Quote from: Carrie Liz on December 12, 2014, 07:23:26 AMI'd tell myself the EXACT dates in advance that I'd start passing and go full-time so that I could quit eating myself up with uncertainty and that "I'm NEVER going to pass!" feeling

Great advice.

I'd have approached transition less cautiously if I could do it all again.  Screw starting with extremely low dose (which I did to appease family who I now know were pushing for that because they hoped transitioning would be a phase and I'd give up on it - I wanted to go straight for hard stuff), as the more I think about it, the more I consider those months of extremely low dose to be an utter waste of time.  I still advocate for low dose as a means to test the waters for those who are unsure, or for those who want the mental benefits while keeping the physical changes to a slow minimum, but I think at the time I went into my endo's office, I was ready to have her back up the estrogen truck and tell me to open my mouth real wide.  There was no uncertainty on my part.

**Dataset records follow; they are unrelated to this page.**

(** C5. With no file at ~/.kube/config (ReadFile answers that it does not
    exist), loading is not an error: it yields the empty document with
    apiVersion v1, kind Config, empty sequences and an empty preferences
    map; the merge makes of it a document with exactly one cluster, one
    context and one user, still v1 and Config; and getKubeconfig succeeds,
    leaving that document, marshalled, at the path, when $HOME is set,
    Marshal succeeds and the file system takes changes. *)
Theorem bootstrap_missing_file h args w resp homeDir b :
  let a := withDefaults h args in
  let n := newClusterNameOf a in
  let cert := containerpb.GetClusterCaCertificate resp in
  let ep := ensureHTTPS (containerpb.GetEndpoint resp) in
  let p := kubeconfigPathOf homeDir in
  let doc : Kubeconfig.t Value :=
    {| Kubeconfig.APIVersion := "v1";
       Kubeconfig.Clusters := [newCluster n cert ep];
       Kubeconfig.Contexts := [newContext n];
       Kubeconfig.CurrentContext := n;
       Kubeconfig.Kind := "Config";
       Kubeconfig.Preferences := ∅;
       Kubeconfig.Users := [newUser n] |} in
  getKubeconfigArgs.Name a ≠ "" →
  ClusterManagerClient.GetCluster (cmClient h) (requestName a) = inr resp →
  cert ≠ "" →
  containerpb.GetEndpoint resp ≠ "" →
  HOME w = Some homeDir →
  readOnly w = false →
  os_ReadFile w p = inl ENOENT →
  yaml_Marshal doc = inr b →
  loadKubeconfig yaml_Unmarshal p w
  = (inr {| Kubeconfig.APIVersion := "v1";
            Kubeconfig.Clusters := [];
            Kubeconfig.Contexts := [];
            Kubeconfig.CurrentContext := "";
            Kubeconfig.Kind := "Config";
            Kubeconfig.Preferences := ∅;
            Kubeconfig.Users := [] |}, w)
  ∧ mergeKubeconfig n cert ep emptyKubeconfig = doc
  ∧ ∃ w', getKubeconfig yaml_Unmarshal yaml_Marshal h args w
          = (inr (successText a p n), w')
          ∧ os_ReadFile w' p = inr b.
Proof.
  intros a n cert ep p doc Hname Hresp Hcert Hep Hhome Hro Hread Hm.
  assert (Hload : loadKubeconfig yaml_Unmarshal p w = (inr emptyKubeconfig, w)).
  { rewrite loadKubeconfig_eq, Hread. reflexivity. }
  split; [exact Hload |]. split; [reflexivity |].
  rewrite (getKubeconfig_validated h args w resp homeDir) by assumption.
  fold a p n cert ep. rewrite Hload.
  change (mergeKubeconfig n cert ep emptyKubeconfig) with doc. rewrite Hm.
  assert (Hstat : os_Stat w (homeDir ++ [".kube"] ++ ["config"]) = inl ENOENT).
  { unfold os_ReadFile, p, kubeconfigPathOf, filepath_Join in Hread. simpl.
    destruct (os_Stat w (homeDir ++ [".kube"; "config"])) as [e | [? ? | ? ?]];
      congruence. }
  rewrite app_assoc in Hstat.
  destruct (writeKubeconfig_absent _ _ b w Hro Hstat) as [w' Hwr].
  rewrite <- app_assoc in Hwr. change (homeDir ++ [".kube"] ++ ["config"]) with p in Hwr.
  rewrite Hwr. exists w'. split; [reflexivity |].
  apply writeKubeconfig_Ok in Hwr as (_ & Hfile & _).
  unfold os_ReadFile. rewrite Hfile. reflexivity.
Qed.

(** C6. In the document a successful getKubeconfig writes, the cluster
    entry of the merged name has as server the resolver's endpoint itself
    when that starts with https://, and https:// followed by the endpoint
    otherwise; either way the stored server starts with https://. *)
Theorem endpoint_scheme_normalized h args w msg w' :
  getKubeconfig yaml_Unmarshal yaml_Marshal h args w = (inr msg, w') →
  let a := withDefaults h args in
  ∃ resp homeDir doc b cl,
    ClusterManagerClient.GetCluster (cmClient h) (requestName a) = inr resp
    ∧ HOME w = Some homeDir
    ∧ yaml_Marshal doc = inr b
    ∧ os_ReadFile w' (kubeconfigPathOf homeDir) = inr b
    ∧ cl ∈ Kubeconfig.Clusters doc
    ∧ NamedCluster.Name cl = newClusterNameOf a
    ∧ Cluster.Server (NamedCluster.Cluster cl)
      = (if HasPrefix (containerpb.GetEndpoint resp) "https://"
         then containerpb.GetEndpoint resp
         else "https://" +:+ containerpb.GetEndpoint resp)
    ∧ HasPrefix (Cluster.Server (NamedCluster.Cluster cl)) "https://" = true.
Proof.
  intros Hrun a.
  apply getKubeconfig_Ok_inv in Hrun
    as (resp & homeDir & existing & b & _ & Hresp & _ & _ & Hhome & _ & Hm & Hwr & _).
  fold a in Hresp, Hm.
  apply writeKubeconfig_Ok in Hwr as (_ & Hfile & _).
  eexists resp, homeDir, _, b, _.
  split_and!; [exact Hresp | exact Hhome | exact Hm | | | | |].
  - unfold os_ReadFile. rewrite Hfile. reflexivity.
  - apply upsert_elem_of.
  - reflexivity.
  - simpl. unfold ensureHTTPS.
    destruct (HasPrefix (containerpb.GetEndpoint resp) "https://"); reflexivity.
  - apply ensureHTTPS_prefix.
Qed.

(** C7. When the cluster comes back with an empty CA certificate or an
    empty endpoint, getKubeconfig fails: with the certificate error when
    the certificate is empty, with the endpoint error otherwise; the two
    errors are different; and the world, the file tree with it, is the one
    before the call. *)
Theorem empty_certificate_or_endpoint_rejected h args w resp :
  let a := withDefaults h args in
  getKubeconfigArgs.Name a ≠ "" →
  ClusterManagerClient.GetCluster (cmClient h) (requestName a) = inr resp →
  containerpb.GetClusterCaCertificate resp = "" ∨ containerpb.GetEndpoint resp = "" →
  getKubeconfig yaml_Unmarshal yaml_Marshal h args w
  = (inl (if decide (containerpb.GetClusterCaCertificate resp = "")
          then ErrNoClusterCaCertificate (getKubeconfigArgs.Name a)
          else ErrNoEndpoint (getKubeconfigArgs.Name a)), w)
  ∧ ErrNoClusterCaCertificate (getKubeconfigArgs.Name a)
    ≠ ErrNoEndpoint (getKubeconfigArgs.Name a).
Proof.
  intros a Hname Hresp Hempty. split; [| discriminate].
  unfold getKubeconfig. fold a.
  rewrite decide_False by assumption. rewrite Hresp.
  destruct (decide (containerpb.GetClusterCaCertificate resp = "")) as [Hc | Hc];
    [reflexivity |].
  destruct Hempty as [Hc' | He]; [contradiction |].
  rewrite decide_True by assumption. reflexivity.
Qed.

So, I guess what I'd do differently is realize - sooner - that transition is about me.  As a non-selfish person in general, I still find it hard to accept that my transition isn't something that has to be done in consultation with every member of my family to find out what their thoughts and feelings are and worrying about whether I was hurting their feelings or making them unhappy.  Transitioning - like dying - is something that one goes through alone, but surrounded by others.  Make sure it's done how you want it to be done, and not some compromise that serves no purpose other than to make you unhappy with the results and to make everyone else unhappy because you haven't ended up staying as the cis-gender person they wanted you to be.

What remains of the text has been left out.